The answer must be every line from the listing that holds the string "sync".

**** DATA FOR PROCESSING

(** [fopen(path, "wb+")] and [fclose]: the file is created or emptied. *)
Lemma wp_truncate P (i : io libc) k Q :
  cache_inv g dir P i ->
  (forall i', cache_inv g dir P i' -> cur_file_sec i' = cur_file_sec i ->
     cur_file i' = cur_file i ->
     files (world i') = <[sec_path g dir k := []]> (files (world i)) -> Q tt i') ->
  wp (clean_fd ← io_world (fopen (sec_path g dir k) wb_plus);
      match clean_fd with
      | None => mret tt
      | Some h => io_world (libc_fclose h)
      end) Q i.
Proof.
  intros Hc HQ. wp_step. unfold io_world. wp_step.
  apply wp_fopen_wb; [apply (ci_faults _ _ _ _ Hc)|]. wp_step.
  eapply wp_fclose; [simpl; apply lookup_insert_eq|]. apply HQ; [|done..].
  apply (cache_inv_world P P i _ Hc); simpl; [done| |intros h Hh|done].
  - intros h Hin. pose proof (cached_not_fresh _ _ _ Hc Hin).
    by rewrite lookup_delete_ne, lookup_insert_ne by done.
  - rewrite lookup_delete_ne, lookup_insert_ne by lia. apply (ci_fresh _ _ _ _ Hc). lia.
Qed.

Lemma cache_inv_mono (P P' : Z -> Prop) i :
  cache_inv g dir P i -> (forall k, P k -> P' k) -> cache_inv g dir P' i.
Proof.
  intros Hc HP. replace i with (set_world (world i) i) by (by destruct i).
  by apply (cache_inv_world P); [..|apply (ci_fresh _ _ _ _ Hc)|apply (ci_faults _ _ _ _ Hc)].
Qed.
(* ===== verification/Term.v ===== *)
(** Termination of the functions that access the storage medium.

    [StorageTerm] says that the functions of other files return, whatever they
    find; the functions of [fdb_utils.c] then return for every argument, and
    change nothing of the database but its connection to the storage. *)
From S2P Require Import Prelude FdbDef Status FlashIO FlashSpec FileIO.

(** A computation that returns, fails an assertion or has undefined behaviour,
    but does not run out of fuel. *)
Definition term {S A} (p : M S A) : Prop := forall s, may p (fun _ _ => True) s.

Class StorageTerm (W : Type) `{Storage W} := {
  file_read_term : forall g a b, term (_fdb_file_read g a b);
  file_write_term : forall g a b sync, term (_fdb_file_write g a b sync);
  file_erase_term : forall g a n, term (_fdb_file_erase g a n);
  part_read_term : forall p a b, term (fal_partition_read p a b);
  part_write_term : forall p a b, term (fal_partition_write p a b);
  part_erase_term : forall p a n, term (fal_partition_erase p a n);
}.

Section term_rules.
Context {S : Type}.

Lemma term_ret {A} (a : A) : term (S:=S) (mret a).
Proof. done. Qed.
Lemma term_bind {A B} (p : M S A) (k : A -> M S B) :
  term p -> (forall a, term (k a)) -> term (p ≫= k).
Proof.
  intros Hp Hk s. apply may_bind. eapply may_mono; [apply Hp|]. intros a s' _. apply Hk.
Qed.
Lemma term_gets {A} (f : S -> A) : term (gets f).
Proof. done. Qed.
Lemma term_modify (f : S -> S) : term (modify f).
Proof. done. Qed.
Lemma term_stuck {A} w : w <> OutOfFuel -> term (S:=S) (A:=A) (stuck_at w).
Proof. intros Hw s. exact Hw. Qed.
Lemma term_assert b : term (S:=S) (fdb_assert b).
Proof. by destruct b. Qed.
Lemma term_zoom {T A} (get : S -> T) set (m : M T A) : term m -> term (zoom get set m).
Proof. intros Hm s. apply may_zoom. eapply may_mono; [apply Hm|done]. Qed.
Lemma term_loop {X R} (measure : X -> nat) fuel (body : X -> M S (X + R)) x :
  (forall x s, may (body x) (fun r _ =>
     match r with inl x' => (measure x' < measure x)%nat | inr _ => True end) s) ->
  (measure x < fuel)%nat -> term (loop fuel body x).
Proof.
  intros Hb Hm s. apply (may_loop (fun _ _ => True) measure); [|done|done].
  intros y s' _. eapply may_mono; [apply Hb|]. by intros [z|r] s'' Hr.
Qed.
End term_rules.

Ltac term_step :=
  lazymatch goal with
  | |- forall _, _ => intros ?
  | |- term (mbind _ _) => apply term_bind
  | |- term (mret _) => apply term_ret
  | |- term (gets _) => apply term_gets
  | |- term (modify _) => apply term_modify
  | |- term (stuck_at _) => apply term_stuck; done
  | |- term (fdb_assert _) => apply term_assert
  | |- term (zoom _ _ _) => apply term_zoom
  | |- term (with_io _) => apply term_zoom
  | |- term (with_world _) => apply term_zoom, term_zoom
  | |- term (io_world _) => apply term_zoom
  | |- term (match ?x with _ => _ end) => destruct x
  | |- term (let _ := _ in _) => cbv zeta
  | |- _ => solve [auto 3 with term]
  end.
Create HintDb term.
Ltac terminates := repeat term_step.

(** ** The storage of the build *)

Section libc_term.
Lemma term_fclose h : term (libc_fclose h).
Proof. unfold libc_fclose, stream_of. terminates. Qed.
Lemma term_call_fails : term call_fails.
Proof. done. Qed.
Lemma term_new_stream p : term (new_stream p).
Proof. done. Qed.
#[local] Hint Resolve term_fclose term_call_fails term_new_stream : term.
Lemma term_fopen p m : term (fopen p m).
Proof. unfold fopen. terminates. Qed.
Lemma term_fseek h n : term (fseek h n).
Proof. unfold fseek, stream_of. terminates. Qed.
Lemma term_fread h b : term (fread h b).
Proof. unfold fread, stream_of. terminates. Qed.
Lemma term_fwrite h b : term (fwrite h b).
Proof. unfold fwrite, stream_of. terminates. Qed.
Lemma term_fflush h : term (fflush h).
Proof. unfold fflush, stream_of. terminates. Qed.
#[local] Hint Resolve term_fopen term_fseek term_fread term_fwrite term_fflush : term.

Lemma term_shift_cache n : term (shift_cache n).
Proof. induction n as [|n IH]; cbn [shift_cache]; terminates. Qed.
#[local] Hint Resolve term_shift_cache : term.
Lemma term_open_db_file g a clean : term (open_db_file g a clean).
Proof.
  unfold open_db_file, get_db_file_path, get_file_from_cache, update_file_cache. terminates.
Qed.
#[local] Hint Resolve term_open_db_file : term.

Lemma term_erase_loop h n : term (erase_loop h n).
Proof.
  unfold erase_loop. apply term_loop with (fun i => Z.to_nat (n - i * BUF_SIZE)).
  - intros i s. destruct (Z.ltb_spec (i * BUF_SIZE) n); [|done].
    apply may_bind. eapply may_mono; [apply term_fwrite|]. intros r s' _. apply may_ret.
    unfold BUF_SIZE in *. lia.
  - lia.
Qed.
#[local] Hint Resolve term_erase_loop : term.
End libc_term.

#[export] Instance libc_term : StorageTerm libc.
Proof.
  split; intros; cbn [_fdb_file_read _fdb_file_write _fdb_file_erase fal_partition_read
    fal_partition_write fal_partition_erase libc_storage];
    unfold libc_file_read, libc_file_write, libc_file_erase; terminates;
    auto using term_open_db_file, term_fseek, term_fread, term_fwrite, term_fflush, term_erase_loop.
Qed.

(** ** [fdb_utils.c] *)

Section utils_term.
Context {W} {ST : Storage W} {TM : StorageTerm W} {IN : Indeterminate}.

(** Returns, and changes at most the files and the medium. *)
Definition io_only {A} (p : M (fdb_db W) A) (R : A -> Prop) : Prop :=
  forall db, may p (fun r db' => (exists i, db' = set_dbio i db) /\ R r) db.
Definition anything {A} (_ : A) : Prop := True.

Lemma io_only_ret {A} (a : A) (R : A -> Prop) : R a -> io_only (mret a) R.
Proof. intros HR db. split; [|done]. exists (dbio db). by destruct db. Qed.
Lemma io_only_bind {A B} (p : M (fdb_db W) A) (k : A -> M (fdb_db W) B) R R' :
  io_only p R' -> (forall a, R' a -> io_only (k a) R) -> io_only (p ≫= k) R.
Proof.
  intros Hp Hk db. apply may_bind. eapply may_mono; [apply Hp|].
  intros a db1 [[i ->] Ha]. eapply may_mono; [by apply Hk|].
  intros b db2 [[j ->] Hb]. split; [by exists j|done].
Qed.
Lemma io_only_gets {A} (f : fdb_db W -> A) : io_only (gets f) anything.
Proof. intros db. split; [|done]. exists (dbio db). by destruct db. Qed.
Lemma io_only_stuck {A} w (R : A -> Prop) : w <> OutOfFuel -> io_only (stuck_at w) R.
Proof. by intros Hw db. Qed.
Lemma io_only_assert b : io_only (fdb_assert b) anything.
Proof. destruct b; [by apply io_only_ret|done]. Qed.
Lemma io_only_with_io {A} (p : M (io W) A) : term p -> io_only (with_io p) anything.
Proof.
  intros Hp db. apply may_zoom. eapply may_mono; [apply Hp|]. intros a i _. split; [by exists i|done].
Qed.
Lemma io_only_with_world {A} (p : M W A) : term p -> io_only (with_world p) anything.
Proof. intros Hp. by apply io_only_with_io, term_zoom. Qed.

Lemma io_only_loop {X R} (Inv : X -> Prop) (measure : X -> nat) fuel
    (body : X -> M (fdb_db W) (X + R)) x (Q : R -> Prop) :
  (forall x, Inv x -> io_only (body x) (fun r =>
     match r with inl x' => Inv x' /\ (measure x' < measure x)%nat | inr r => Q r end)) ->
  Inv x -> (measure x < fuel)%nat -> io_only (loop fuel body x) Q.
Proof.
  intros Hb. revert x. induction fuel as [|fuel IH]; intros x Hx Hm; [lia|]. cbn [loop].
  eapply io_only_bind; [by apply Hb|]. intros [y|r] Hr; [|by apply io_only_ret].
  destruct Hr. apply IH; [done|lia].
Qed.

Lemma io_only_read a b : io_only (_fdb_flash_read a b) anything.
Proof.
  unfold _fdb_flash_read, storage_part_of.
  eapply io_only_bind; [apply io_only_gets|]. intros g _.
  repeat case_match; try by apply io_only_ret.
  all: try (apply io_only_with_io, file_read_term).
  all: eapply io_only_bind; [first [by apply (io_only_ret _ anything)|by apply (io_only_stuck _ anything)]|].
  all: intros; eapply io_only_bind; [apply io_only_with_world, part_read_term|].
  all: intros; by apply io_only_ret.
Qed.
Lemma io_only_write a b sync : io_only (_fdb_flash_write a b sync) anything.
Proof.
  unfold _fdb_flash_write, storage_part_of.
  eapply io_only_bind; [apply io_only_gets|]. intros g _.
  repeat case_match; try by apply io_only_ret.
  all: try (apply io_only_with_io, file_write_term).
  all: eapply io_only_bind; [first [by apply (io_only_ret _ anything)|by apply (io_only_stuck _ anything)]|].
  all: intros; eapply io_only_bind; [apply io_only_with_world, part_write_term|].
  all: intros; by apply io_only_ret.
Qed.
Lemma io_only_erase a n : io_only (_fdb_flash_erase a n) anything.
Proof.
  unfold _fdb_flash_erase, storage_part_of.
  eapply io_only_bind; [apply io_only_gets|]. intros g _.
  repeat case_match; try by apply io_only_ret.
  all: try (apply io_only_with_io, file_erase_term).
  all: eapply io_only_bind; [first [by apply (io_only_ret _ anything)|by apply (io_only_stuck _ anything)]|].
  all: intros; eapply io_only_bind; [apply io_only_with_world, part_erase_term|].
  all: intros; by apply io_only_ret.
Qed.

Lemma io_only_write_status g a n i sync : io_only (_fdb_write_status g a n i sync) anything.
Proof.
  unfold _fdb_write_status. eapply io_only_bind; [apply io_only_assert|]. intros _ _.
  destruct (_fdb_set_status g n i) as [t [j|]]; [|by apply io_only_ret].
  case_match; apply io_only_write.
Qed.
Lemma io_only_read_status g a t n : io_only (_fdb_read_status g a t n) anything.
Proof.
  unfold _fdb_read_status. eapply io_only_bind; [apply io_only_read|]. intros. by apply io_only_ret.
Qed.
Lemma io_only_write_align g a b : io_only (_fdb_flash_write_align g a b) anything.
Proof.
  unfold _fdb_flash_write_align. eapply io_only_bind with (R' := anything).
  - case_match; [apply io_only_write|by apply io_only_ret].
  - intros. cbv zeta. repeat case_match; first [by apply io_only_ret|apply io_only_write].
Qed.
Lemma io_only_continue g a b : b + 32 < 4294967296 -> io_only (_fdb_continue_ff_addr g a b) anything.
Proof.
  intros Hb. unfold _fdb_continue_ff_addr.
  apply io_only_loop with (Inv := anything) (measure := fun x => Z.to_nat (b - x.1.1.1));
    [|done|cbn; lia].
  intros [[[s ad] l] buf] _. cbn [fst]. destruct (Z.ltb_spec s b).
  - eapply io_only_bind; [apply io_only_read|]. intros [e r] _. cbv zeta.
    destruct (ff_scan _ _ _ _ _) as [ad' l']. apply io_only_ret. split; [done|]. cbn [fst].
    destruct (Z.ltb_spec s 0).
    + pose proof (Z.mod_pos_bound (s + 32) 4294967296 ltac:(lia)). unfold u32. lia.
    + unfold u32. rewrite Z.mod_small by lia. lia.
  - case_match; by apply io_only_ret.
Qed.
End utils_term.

********

■ EXERCISE SOLUTION:
  file_write_term : forall g a b sync, term (_fdb_file_write g a b sync);
Lemma io_only_write a b sync : io_only (_fdb_flash_write a b sync) anything.
Lemma io_only_write_status g a n i sync : io_only (_fdb_write_status g a n i sync) anything.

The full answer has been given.